那庄严肃穆的太庙之中。那徐道长,他,便是风风火火地,便又寻到了那九天玄女,那缕分神,所降临的、那华福帝姬的身前。
他,便是强忍着那心头的激动。
他,便是用一种,略带几分颤抖的、满是期盼的语调。
他,便是将他这连日来,所观测到的天象,与他那通盘的算计。
他,便是向着那九天玄女,便一一地,便禀报了上来。
“唔……此事,本宫,已是知晓了。”
然则,那九天玄女,她此刻,对于这徐道长的,这份狂热的兴奋。她的反应,却是出乎意料地——冷淡。

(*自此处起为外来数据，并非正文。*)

(* ===== verification/Config.v ===== *)
(** The configuration: [config.h] and [config.cc].

    Module [LexicalCast] has the conversions between containers and YAML texts;
    those of the elements are arguments, as the template parameters are. Module
    [ConfigVar] is a variable with its listeners, which act on a state [S] of
    the application; module [ConfigMgr] the table of all variables and loading
    them from a document. Messages to the log are not modelled here. *)
From stdpp Require Import base list gmap numbers option strings sorting.
From Stdlib Require Import ZArith Lia.
From S2P Require Import Prelude CString Yaml.

Module LexicalCast.
(** A container as the conversions use it: inserting at its end or where it
    belongs, and its elements in the order of the iterators. *)
Record Container (T C : Type) := mk_container {
  empty : C;
  insert : T → C → C;
  elements : C → list T
}.
Arguments empty {T C}.
Arguments insert {T C}.
Arguments elements {T C}.

(** vector and list; a set as the list of its elements in order ([less] is the
    order); an unordered set. *)
Definition vector {T} : Container T (list T) := mk_container _ _ [] (λ x l, l ++ [x]) id.

Fixpoint set_insert {T} (less : T → T → bool) (x : T) (l : list T) : list T :=
  match l with
  | [] => [x]
  | y :: l' =>
      if less x y then x :: l else if less y x then y :: set_insert less x l' else l
  end.
Definition ordered_set {T} (less : T → T → bool) : Container T (list T) :=
  mk_container _ _ [] (set_insert less) id.

Definition unordered_set {T} `{Countable T} : Container T (gset T) :=
  mk_container _ _ ∅ (λ x s, {[x]} ∪ s) stdpp.base.elements.

(** Maps with text keys; inserting keeps an entry that is there. *)
Definition less_key {T} (a b : list Z * T) : bool := is_lt (compare_bytes a.1 b.1).
Definition ordered_map {T} : Container (list Z * T) (list (list Z * T)) := ordered_set less_key.
Definition unordered_map {T} : Container (list Z * T) (gmap (list Z) T) :=
  mk_container _ _ ∅ (λ e m, match m !! e.1 with Some _ => m | None => <[e.1 := e.2]> m end)
    map_to_list.

Section casts.
Context {Y : Yaml} {S T C : Type}.
Variable K : Container T C.
(** [LexicalCast<std::string, T>] and [LexicalCast<T, std::string>] *)
Variable from : list Z → M S T.
Variable to : T → M S (list Z).

(** [for(size_t i = 0; i < node.size(); ++i)] with [k] elements left. *)
Fixpoint insert_elems (k i : nat) (n : Node) (c : C) : M S C :=
  match k with
  | O => mret c
  | Datatypes.S k' =>
      e ← elem n i;
      x ← from (emit e);
      insert_elems k' (Datatypes.S i) n (insert K x c)
  end.

Definition sequence_from (v : list Z) : M S C :=
  node ← load v;
  insert_elems (size node) 0 node (empty K).

Fixpoint push_all (l : list T) (n : option Node) : M S (option Node) :=
  match l with
  | [] => mret n
  | i :: l' =>
      t ← to i;
      x ← load t;
      n ← push_back x n;
      push_all l' n
  end.

Definition sequence_to (v : C) : M S (list Z) :=
  node ← push_all (elements K v) None;
  mret (emit node).
End casts.

Section map_casts.
Context {Y : Yaml} {S T C : Type}.
Variable K : Container (list Z * T) C.
Variable from : list Z → M S T.
Variable to : T → M S (list Z).

Fixpoint insert_pairs (l : list (Node * Node)) (c : C) : M S C :=
  match l with
  | [] => mret c
  | (k, x) :: l' =>
      y ← from (emit (Some x));
      insert_pairs l' (insert K (scalar k, y) c)
  end.

(** The elements of a sequence have no key: asking for it throws. *)
Definition pairs_from (v : list Z) : M S C :=
  node ← load v;
  match node with
  | Map l => insert_pairs l (empty K)
  | Sequence (_ :: _) => throw yaml_exception
  | _ => mret (empty K)
  end.

Fixpoint set_all (l : list (list Z * T)) (n : option Node) : M S (option Node) :=
  match l with
  | [] => mret n
  | (k, v) :: l' =>
      t ← to v;
      x ← load t;
      n ← set_field k x n;
      set_all l' n
  end.

Definition pairs_to (v : C) : M S (list Z) :=
  node ← set_all (elements K v) None;
  mret (emit node).
End map_casts.

(** The specialisations. *)
Section specialisations.
Context {Y : Yaml} {S T : Type}.
Variable from : list Z → M S T.
Variable to : T → M S (list Z).
Variable less : T → T → bool.

Definition vector_from : list Z → M S (list T) := sequence_from vector from.
Definition vector_to : list T → M S (list Z) := sequence_to vector to.
Definition list_from : list Z → M S (list T) := sequence_from vector from.
Definition list_to : list T → M S (list Z) := sequence_to vector to.
Definition set_from : list Z → M S (list T) := sequence_from (ordered_set less) from.
Definition set_to : list T → M S (list Z) := sequence_to (ordered_set less) to.
Definition unordered_set_from `{Countable T} : list Z → M S (gset T) :=
  sequence_from unordered_set from.
Definition unordered_set_to `{Countable T} : gset T → M S (list Z) := sequence_to unordered_set to.
Definition map_from : list Z → M S (list (list Z * T)) := pairs_from ordered_map from.
Definition map_to : list (list Z * T) → M S (list Z) := pairs_to ordered_map to.
Definition unordered_map_from : list Z → M S (gmap (list Z) T) := pairs_from unordered_map from.
Definition unordered_map_to : gmap (list Z) T → M S (list Z) := pairs_to unordered_map to.
End specialisations.

(** The general template: [boost::lexical_cast], which throws. *)
Definition lexical_from {S T} (lexical_cast : list Z → option T) (v : list Z) : M S T :=
  match lexical_cast v with Some x => mret x | None => throw bad_lexical_cast end.
Definition lexical_to {S T} (lexical_cast : T → list Z) (v : T) : M S (list Z) :=
  mret (lexical_cast v).
End LexicalCast.

Module ConfigVar.
Local Open Scope Z_scope.

Section config_var.
Context {S T : Type}.
Variable eqb : T → T → bool.
Variable from : ∀ {X}, list Z → M X T.
Variable to : ∀ {X}, T → M X (list Z).

Definition on_change_cb : Type := T → T → M S unit.

(** A variable, the application's state, and the static counter of the ids. *)
Record t := mk {
  app : S;
  m_name : list Z;
  m_description : list Z;
  m_val : T;
  m_cbs : list (Z * on_change_cb);
  s_func_id : Z
}.

Definition new (app : S) (s_func_id : Z) (name : list Z) (val : T) (description : list Z) : t :=
  mk app (tolower <$> name) description val [] s_func_id.

Definition set_val (v : T) (s : t) : t :=
  mk (app s) (m_name s) (m_description s) v (m_cbs s) (s_func_id s).
Definition set_cbs (l : list (Z * on_change_cb)) (s : t) : t :=
  mk (app s) (m_name s) (m_description s) (m_val s) l (s_func_id s).
Definition set_app (a : S) (s : t) : t :=
  mk a (m_name s) (m_description s) (m_val s) (m_cbs s) (s_func_id s).

(** A callback runs while the variable is locked for reading: it works on the
    application, not on the variable. *)
Definition in_app {A} (m : M S A) : M t A := λ s,
  match m (app s) with
  | Ok a x => Ok a (set_app x s)
  | Exn e x => Exn e (set_app x s)
  | Fault f => Fault f
  end.

Definition getVal : M t T := gets m_val.

Definition setVal (val : T) : M t unit :=
  old ← getVal;
  if eqb val old then mret tt
  else
    s ← get;
    _ ← forM (m_cbs s) (λ i, in_app (i.2 old val));
    modify (set_val val).

(** A [try] that catches every standard exception. *)
Definition catch {A} (m : M t A) (a : A) : M t A := λ s,
  match m s with Exn _ s' => Ok a s' | r => r end.

Definition toString : M t (list Z) := catch (v ← getVal; to v) [].

Definition fromString (val : list Z) : M t bool :=
  _ ← catch (v ← from val; setVal v) tt;
  mret false.

Definition addListener (cb : on_change_cb) : M t Z :=
  _ ← modify (λ s, mk (app s) (m_name s) (m_description s) (m_val s) (m_cbs s)
                     (uint 64 (s_func_id s + 1)));
  id ← gets s_func_id;
  (* the id is new and, while the counter has not wrapped, the greatest *)
  _ ← modify (λ s, set_cbs (filter (λ i, i.1 ≠ id) (m_cbs s) ++ [(id, cb)]) s);
  mret id.

Definition delListener (key : Z) : M t unit :=
  modify (λ s, set_cbs (filter (λ i, i.1 ≠ key) (m_cbs s)) s).

Definition getListener (key : Z) : M t (option on_change_cb) :=
  gets (λ s, snd <$> List.find (λ i, i.1 =? key) (m_cbs s)).

Definition clearListener : M t unit := modify (set_cbs []).
End config_var.
Arguments t : clear implicits.
End ConfigVar.

(** What the manager promises to the variables' table: converting a text and
    storing it in the variable at a pointer. *)
Class ConfigVarBase (S : Type) := var_fromString : Z → list Z → M S bool.

Module ConfigMgr.
Local Open Scope Z_scope.

Definition name_chars : list Z := str "abcdefghijklmnopqrstuvwxyz._12345678".

(** [find_first_not_of] finds nothing. *)
Definition valid_name (name : list Z) : bool := forallb (λ c, bool_decide (c ∈ name_chars)) name.

Definition extend (prefix key : list Z) : list Z :=
  match prefix with [] => key | _ => prefix ++ str "." ++ key end.

Fixpoint ListAllMember (prefix : list Z) (node : Node) : list (list Z * Node) :=
  if negb (valid_name prefix) then []
  else
    (prefix, node) ::
    match node with
    | Map l => flat_map (λ e, match e with (k, x) => ListAllMember (extend prefix (scalar k)) x end) l
    | _ => []
    end.

(** The order of the names in the table. *)
Definition entry_le (a b : list Z * (Z * Z)) : Prop := is_lt (compare_bytes b.1 a.1) = false.
#[export] Instance entry_le_dec a b : Decision (entry_le a b).
Proof. unfold entry_le. apply _. Defined.

Section manager.
Context {Y : Yaml} {S : Type} `{!ConfigVarBase S}.

(** The table: the type of each variable and the pointer to it. *)
Record t := mk { app : S; datas : gmap (list Z) (Z * Z) }.

Definition in_app {A} (m : M S A) : M t A := λ s,
  match m (app s) with
  | Ok a x => Ok a (mk x (datas s))
  | Exn e x => Exn e (mk x (datas s))
  | Fault f => Fault f
  end.

Definition LookupBase (name : list Z) : M t (option Z) :=
  gets (λ s, snd <$> datas s !! name).

(** Lookup with a default value; [create] makes the variable. The null pointer
    is [None]. *)
Definition Lookup (type : Z) (create : M S Z) (name : list Z) : M t (option Z) :=
  s ← get;
  match datas s !! name with
  | Some (type', p) => mret (if type' =? type then Some p else None)
  | None =>
      if negb (valid_name name) then throw invalid_argument
      else
        p ← in_app create;
        _ ← modify (λ s, mk (app s) (<[name := (type, p)]> (datas s)));
        mret (Some p)
  end.

Definition Lookup_only (type : Z) (name : list Z) : M t (option Z) :=
  gets (λ s, match datas s !! name with
             | Some (type', p) => if type' =? type then Some p else None
             | None => None
             end).

Definition node_text (n : Node) : list Z := if IsScalar n then scalar n else emit (Some n).

Definition LoadFromYaml (root : Node) : M t unit :=
  forM (ListAllMember [] root) (λ node,
    match node.1 with
    | [] => mret tt
    | key =>
        var ← LookupBase (tolower <$> key);
        match var with
        | Some p => _ ← in_app (var_fromString p (node_text node.2)); mret tt
        | None => mret tt
        end
    end).

Definition Visit (cb : Z → M S unit) : M t unit :=
  s ← get;
  forM (merge_sort entry_le (map_to_list (datas s)))
    (λ e, in_app (cb e.2.2)).
End manager.
Arguments t : clear implicits.
End ConfigMgr.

她那张,本是清冷而绝美的脸上,此刻,却是笼着一层,化不开的、淡淡的愁绪与迷茫。
她,只是随意地,便应了一声。她那双眸子,虽是望向了那徐道长。可她那眼神,却是显得,有些飘忽,有些心不在焉。
她,虽是,也已通过她那无上的推衍之术,看到了——那等,华夏的传承,彻底断绝的、最为可怕的天象,似乎,当真,是不会再发生了。
可她,同样,也是瞧见了——那未来,那星象,所昭示的、那等与她预想之中,截然不同的、让她这道心,都为之困惑的、混乱不堪的——全新的局面。
她,本就因着那魔星之主——那无生天尊,对她那等放浪不羁的、肆意妄为的举动,而破了那防,生出了那心魔。
此刻,再被这等,超出了她掌控的未来天象,所困扰。
她这心绪,便更是,如同那乱麻一般,纷杂难明。
以至于,这徐道长,如今,这般兴奋地,告诉她,那谋划了许久的【魔星降世、以魔制魔】之策,已是即将,便要功成。
她这心中,竟是,也泛不起,半分的波澜来。
就,很迷。
就,很烦。
她,只想,安安静静地,便待上一会儿。